(* ===== verification/UefiMemory.v ===== *)
(** * The memory map of the UEFI loader: loaders/uefi/efi/efi.cpp

    How the loader turns the firmware's list of memory regions into the map it hands
    to the kernel, and how it marks its stack in it.  The map is an array of which the
    first [size] entries count; an access outside of the array is a fault, and a
    message followed by [halt] a panic.  The firmware is a parameter. *)
From S2P Require Import Prelude Text Pmm.

(** ** Regions of the firmware *)

Inductive EFI_MEMORY_TYPE : Type :=
| efi_reserved_memory_type | efi_loader_code | efi_loader_data | efi_boot_services_code | efi_boot_services_data
| efi_runtime_services_code | efi_runtime_services_data | efi_conventional_memory | efi_unusable_memory
| efi_acpi_reclaim_memory | efi_acpi_memory_nvs | efi_memory_mapped_io | efi_memory_mapped_io_port_space
| efi_pal_code | efi_persistent_memory | efi_max_memory_type
| reaveros_kernel | reaveros_initrd | reaveros_paging | reaveros_memory_map | reaveros_log_buffer | reaveros_backbuffer
| efi_other (value : Z).
Record EFI_MEMORY_DESCRIPTOR : Type := mkDescriptor { efi_type : EFI_MEMORY_TYPE; efi_physical_start : Z; number_of_pages : Z }.

(** The type of an entry; what is not known is unusable. *)
Definition translate_type (t : EFI_MEMORY_TYPE) : memory_type :=
  match t with
  | efi_reserved_memory_type => unusable
  | efi_loader_code | efi_loader_data => loader
  | efi_boot_services_code | efi_boot_services_data => free
  | efi_runtime_services_code | efi_runtime_services_data => preserve
  | efi_conventional_memory => free
  | efi_unusable_memory => unusable
  | efi_acpi_reclaim_memory => acpi_reclaimable
  | efi_acpi_memory_nvs => preserve
  | efi_memory_mapped_io | efi_memory_mapped_io_port_space => unusable
  | efi_pal_code => preserve
  | efi_persistent_memory => persistent
  | reaveros_kernel => kernel
  | reaveros_initrd => initrd
  | reaveros_paging => paging
  | reaveros_memory_map => memory_map
  | reaveros_backbuffer => backbuffer
  | reaveros_log_buffer => log_buffer
  | efi_max_memory_type | efi_other _ => unusable
  end.
Definition translate_entry (d : EFI_MEMORY_DESCRIPTOR) : memory_map_entry :=
  mkEntry (efi_physical_start d) (u64 (number_of_pages d * 4096)) (translate_type (efi_type d)) 0.

(** [memory_map] *)
Record map : Type := mkMap { entries : list memory_map_entry; map_size : nat }.
Abbreviation MM := (M map).

(** [allocate_pages]: [alloc] is the firmware's, given a number of pages. *)
Definition num_pages (size : Z) : Z := if size =? 0 then 1 else u64 (size + 4095) / 4096.
Definition allocate_pages {A} (alloc : Z -> option A) (size : Z) : res A :=
  match alloc (num_pages size) with Some p => Ok p | None => Err (Panic "Error allocating pages") end.

(** One call of the firmware's [get_memory_map]. *)
Record reply : Type := mkReply { status : Z; bytes_used : Z; descriptor_size : Z; descriptors : list EFI_MEMORY_DESCRIPTOR }.
Definition EFI_SUCCESS : Z := 0.
Definition EFI_BUFFER_TOO_SMALL : Z := Z.lor 5 (2 ^ 63).
Definition sizeof_entry : Z := 24.

Fixpoint fill (k i : nat) (ds : list EFI_MEMORY_DESCRIPTOR) (m : map) : res map :=
  match k with
  | O => Ok m
  | S k' =>
      match ds !! i with
      | Some d =>
          if (i <? length (entries m))%nat
          then fill k' (S i) ds (mkMap (<[i := translate_entry d]> (entries m)) (map_size m))
          else Err Fault
      | None => Err Fault
      end
  end.
(** [get_memory_map]: the array has room for ten entries more than the firmware first
    reported; [alloc] gives fresh pages, as an array of entries. *)
Definition get_memory_map (alloc : Z -> option (list memory_map_entry)) (first second : reply) : res map :=
  if negb (status first =? EFI_BUFFER_TOO_SMALL) then Err (Panic "Error getting memory map size")
  else if descriptor_size first =? 0 then Err Fault
  else
    let size := bytes_used first / descriptor_size first + 10 in
    match allocate_pages alloc (u64 (descriptor_size first * size)) with
    | Err e => Err e
    | Ok _ =>
        match allocate_pages alloc (u64 (sizeof_entry * size)) with
        | Err e => Err e
        | Ok room =>
            if negb (status second =? EFI_SUCCESS) then Err (Panic "Error getting the memory map")
            else if descriptor_size second =? 0 then Err Fault
            else
              let size := Z.to_nat (bytes_used second / descriptor_size second) in
              fill size 0 (descriptors second) (mkMap room size)
        end
    end.

(** ** [account_for_stack] *)

Definition entry_at (i : nat) : MM memory_map_entry := fun m =>
  match entries m !! i with Some e => Ok (e, m) | None => Err Fault end.
Definition set_entry (i : nat) (e : memory_map_entry) : MM unit := fun m =>
  if (i <? length (entries m))%nat then Ok (tt, mkMap (<[i := e]> (entries m)) (map_size m)) else Err Fault.
Definition get_size : MM nat := gets map_size.
Definition set_size (n : nat) : MM unit := modify (fun m => mkMap (entries m) n).

(** Two entries that are one region. *)
Definition mergeable (a b : memory_map_entry) : bool :=
  bool_decide (type a = type b) && (attributes a =? attributes b) && (u64 (physical_start a + entry_length a) =? physical_start b).
Definition join (a b : memory_map_entry) : memory_map_entry :=
  mkEntry (physical_start a) (u64 (entry_length a + entry_length b)) (type a) (attributes a).

(** [entries[j] = entries[j + 1]] for [k] entries from [j] on. *)
Fixpoint shift_down (k j : nat) : MM unit :=
  match k with
  | O => ret tt
  | S k' => let* e := entry_at (S j) in set_entry j e ;; shift_down k' (S j)
  end.
(** The inner loop: entries after [i] are merged into it; each leaves the map. *)
Fixpoint absorb (fuel i : nat) : MM unit :=
  match fuel with
  | O => fail NoFuel
  | S n =>
      let* size := get_size in
      if (i + 1 <? size)%nat then
        let* a := entry_at i in
        let* b := entry_at (i + 1) in
        if mergeable a b then
          set_entry i (join a b) ;;
          shift_down (size - 1 - (i + 1)) (i + 1) ;;
          set_size (size - 1) ;;
          absorb n i
        else ret tt
      else ret tt
  end.
Fixpoint merge_loop (fuel i : nat) : MM unit :=
  match fuel with
  | O => fail NoFuel
  | S n =>
      let* size := get_size in
      if (i <? size)%nat then absorb (S size) i ;; merge_loop n (S i) else ret tt
  end.

(** [entries[j] = entries[j - 2]], from [j] down, [k] times. *)
Fixpoint shift_up (k j : nat) : MM unit :=
  match k with
  | O => ret tt
  | S k' => let* e := entry_at (j - 2) in set_entry j e ;; shift_up k' (j - 1)
  end.
Definition split_entry (i : nat) (begin_ end_ : Z) : MM unit :=
  let* size := get_size in
  shift_up (size + 1 - (i + 2)) (size + 1) ;;
  let* e := entry_at i in
  let* e2 := entry_at (i + 2) in
  set_entry (i + 2) (mkEntry end_ (u64 (entry_length e - (end_ - physical_start e))) free (attributes e2)) ;;
  let* e1 := entry_at (i + 1) in
  set_entry (i + 1) (mkEntry begin_ (u64 (end_ - begin_)) working_stack (attributes e1)) ;;
  set_entry i (mkEntry (physical_start e) (u64 (begin_ - physical_start e)) (type e) (attributes e)) ;;
  set_size (S size).
Fixpoint stack_loop (k i : nat) (begin_ end_ : Z) : MM unit :=
  match k with
  | O => ret tt
  | S k' =>
      let* e := entry_at i in
      if (physical_start e <=? begin_) && (end_ <=? u64 (physical_start e + entry_length e)) then
        if negb (bool_decide (type e = free)) then panic "The approximate loader stack is NOT within a free memory map entry."
        else if physical_start e =? begin_ then
          set_entry i (mkEntry end_ (u64 (entry_length e - (end_ - begin_))) (type e) (attributes e))
        else if u64 (physical_start e + entry_length e) =? end_ then
          set_entry i (mkEntry (physical_start e) (u64 (entry_length e - (end_ - begin_))) (type e) (attributes e))
        else split_entry i begin_ end_
      else stack_loop k' (S i) begin_ end_
  end.
Definition page_down (a : Z) : Z := Z.land a (not64 4095).
Definition account_for_stack (begin_ end_ : Z) : MM unit :=
  let* size := get_size in
  merge_loop (S size) 0 ;;
  let* size := get_size in
  stack_loop size 0 (page_down begin_) (page_down (u64 (end_ + 4095))).
(** A query that fails after one that succeeded frees the same answer twice. *)
Example failed_query_frees_twice :
  choose_mode 2 (fun i => (i, (example_modes i).2)) 2 true example_loader = Err (Panic "Error freeing memory").
Proof. vm_compute. reflexivity. Qed.
(** A key without a value reads as its line, with the end of the one before. *)
Example empty_value_reads_back : forall w, config_at (text "b") (text "a: 1
b:
" ++ [0]) = Ok (w, text "a: 1
b:
" ++ [0]) -> chars w (text "a: 1
b:
" ++ [0]) = Ok (text "
b:", text "a: 1
b:
" ++ [0]).
Proof. vm_compute. intros w [= <-]. reflexivity. Qed.
(** A name matches every key it begins. *)
Example prefix_name_matches : sv_eq (text "max") (text "max-resolution") = true.
Proof. reflexivity. Qed.

(** A mode that is chosen can be set, when its format is one of the firmware's. *)
Lemma chosen_mode_set max_mode query h v n status base size m :
  best max_mode query h v n -> pixel_format (query n).2 <> pixel_format_max -> exists m', set_mode status (query n).2 base size m = Ok m'.
Proof.
  intros [(_ & _ & P & _) _] N. unfold set_mode. destruct (status =? EFI_SUCCESS); [|by eauto]. destruct (pixel_format (query n).2); eauto; done.
Qed.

**Task to carry out**
Could you repeat exactly the lines in the listing above from the one with "Inductive EFI_MEMORY_TYPE : Type" down to the one with "(** The type"? Include both of those lines.

**Response to this task**
Inductive EFI_MEMORY_TYPE : Type :=
| efi_reserved_memory_type | efi_loader_code | efi_loader_data | efi_boot_services_code | efi_boot_services_data
| efi_runtime_services_code | efi_runtime_services_data | efi_conventional_memory | efi_unusable_memory
| efi_acpi_reclaim_memory | efi_acpi_memory_nvs | efi_memory_mapped_io | efi_memory_mapped_io_port_space
| efi_pal_code | efi_persistent_memory | efi_max_memory_type
| reaveros_kernel | reaveros_initrd | reaveros_paging | reaveros_memory_map | reaveros_log_buffer | reaveros_backbuffer
| efi_other (value : Z).
Record EFI_MEMORY_DESCRIPTOR : Type := mkDescriptor { efi_type : EFI_MEMORY_TYPE; efi_physical_start : Z; number_of_pages : Z }.

(** The type of an entry; what is not known is unusable. *)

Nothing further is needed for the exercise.